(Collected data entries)
(** Scenario S2 of the design: a commissionable TXT record with D, CM and
    VP and no SD. *)
Definition inst1 : string := "inst1._matterc._udp.local".
Definition txtS2 : DnsRecord :=
  txt inst1 120 ["D=3840"; "CM=1"; "VP=65521+32768"]%string.

Example commissionable_with_D_only :
  option_map (fun r => (SD r, V r, P r, instanceId r))
    (JsMap.get inst1
       (commissionableDeviceRecords
          (fst (commissionableTxtStep sampleParseInt 1000 (initialScanner false, [])
                  txtS2))))
  = Some (Some 15%Z, Some (Some 65521%Z), Some (Some 32768%Z), "inst1"%string).
Proof. vm_compute. reflexivity. Qed.

Example commissionable_without_CM :
  commissionableTxtStep sampleParseInt 1000 (initialScanner false, [])
    (txt inst1 120 ["D=3840"; "SD=15"]%string)
  = (initialScanner false, []).
Proof. vm_compute. reflexivity. Qed.

Lemma commissionable_txt_requirements_witness :
  value txtS2 = TxtValue ["D=3840"; "CM=1"; "VP=65521+32768"]%string
  /\ ttl txtS2 <> 0%Z
  /\ exists stored,
       JsMap.get (name txtS2)
         (commissionableDeviceRecords
            (fst (commissionableTxtStep sampleParseInt 1000 (initialScanner false, [])
                    txtS2))) = Some stored
       /\ D (data stored) = Some 3840%Z
       /\ SD stored = Some (js_and (js_shr 3840 8) 15)
       /\ js_and (js_shr 3840 8) 15 = ((3840 / 256) mod 16)%Z.
Proof.
  assert (ttl txtS2 <> 0%Z) as Hne by discriminate.
  split; [reflexivity|]. split; [exact Hne|].
  apply (proj2 (commissionable_txt_requirements sampleParseInt 1000
                  (initialScanner false) [] txtS2
                  (items := ["D=3840"; "CM=1"; "VP=65521+32768"]%string)
                  eq_refl Hne)
          3840%Z).
  - vm_compute. reflexivity.
  - vm_compute. discriminate.
Defined.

▸ **Task statement**:
A word-for-word transcription of the data above is required.

▸ **Final answer**:
(** Scenario S2 of the design: a commissionable TXT record with D, CM and
    VP and no SD. *)
Definition inst1 : string := "inst1._matterc._udp.local".
Definition txtS2 : DnsRecord :=
  txt inst1 120 ["D=3840"; "CM=1"; "VP=65521+32768"]%string.

Example commissionable_with_D_only :
  option_map (fun r => (SD r, V r, P r, instanceId r))
    (JsMap.get inst1
       (commissionableDeviceRecords
          (fst (commissionableTxtStep sampleParseInt 1000 (initialScanner false, [])
                  txtS2))))
  = Some (Some 15%Z, Some (Some 65521%Z), Some (Some 32768%Z), "inst1"%string).
Proof. vm_compute. reflexivity. Qed.

Example commissionable_without_CM :
  commissionableTxtStep sampleParseInt 1000 (initialScanner false, [])
    (txt inst1 120 ["D=3840"; "SD=15"]%string)
  = (initialScanner false, []).
Proof. vm_compute. reflexivity. Qed.

Lemma commissionable_txt_requirements_witness :
  value txtS2 = TxtValue ["D=3840"; "CM=1"; "VP=65521+32768"]%string
  /\ ttl txtS2 <> 0%Z
  /\ exists stored,
       JsMap.get (name txtS2)
         (commissionableDeviceRecords
            (fst (commissionableTxtStep sampleParseInt 1000 (initialScanner false, [])
                    txtS2))) = Some stored
       /\ D (data stored) = Some 3840%Z
       /\ SD stored = Some (js_and (js_shr 3840 8) 15)
       /\ js_and (js_shr 3840 8) 15 = ((3840 / 256) mod 16)%Z.
Proof.
  assert (ttl txtS2 <> 0%Z) as Hne by discriminate.
  split; [reflexivity|]. split; [exact Hne|].
  apply (proj2 (commissionable_txt_requirements sampleParseInt 1000
                  (initialScanner false) [] txtS2
                  (items := ["D=3840"; "CM=1"; "VP=65521+32768"]%string)
                  eq_refl Hne)
          3840%Z).
  - vm_compute. reflexivity.
  - vm_compute. discriminate.
Defined.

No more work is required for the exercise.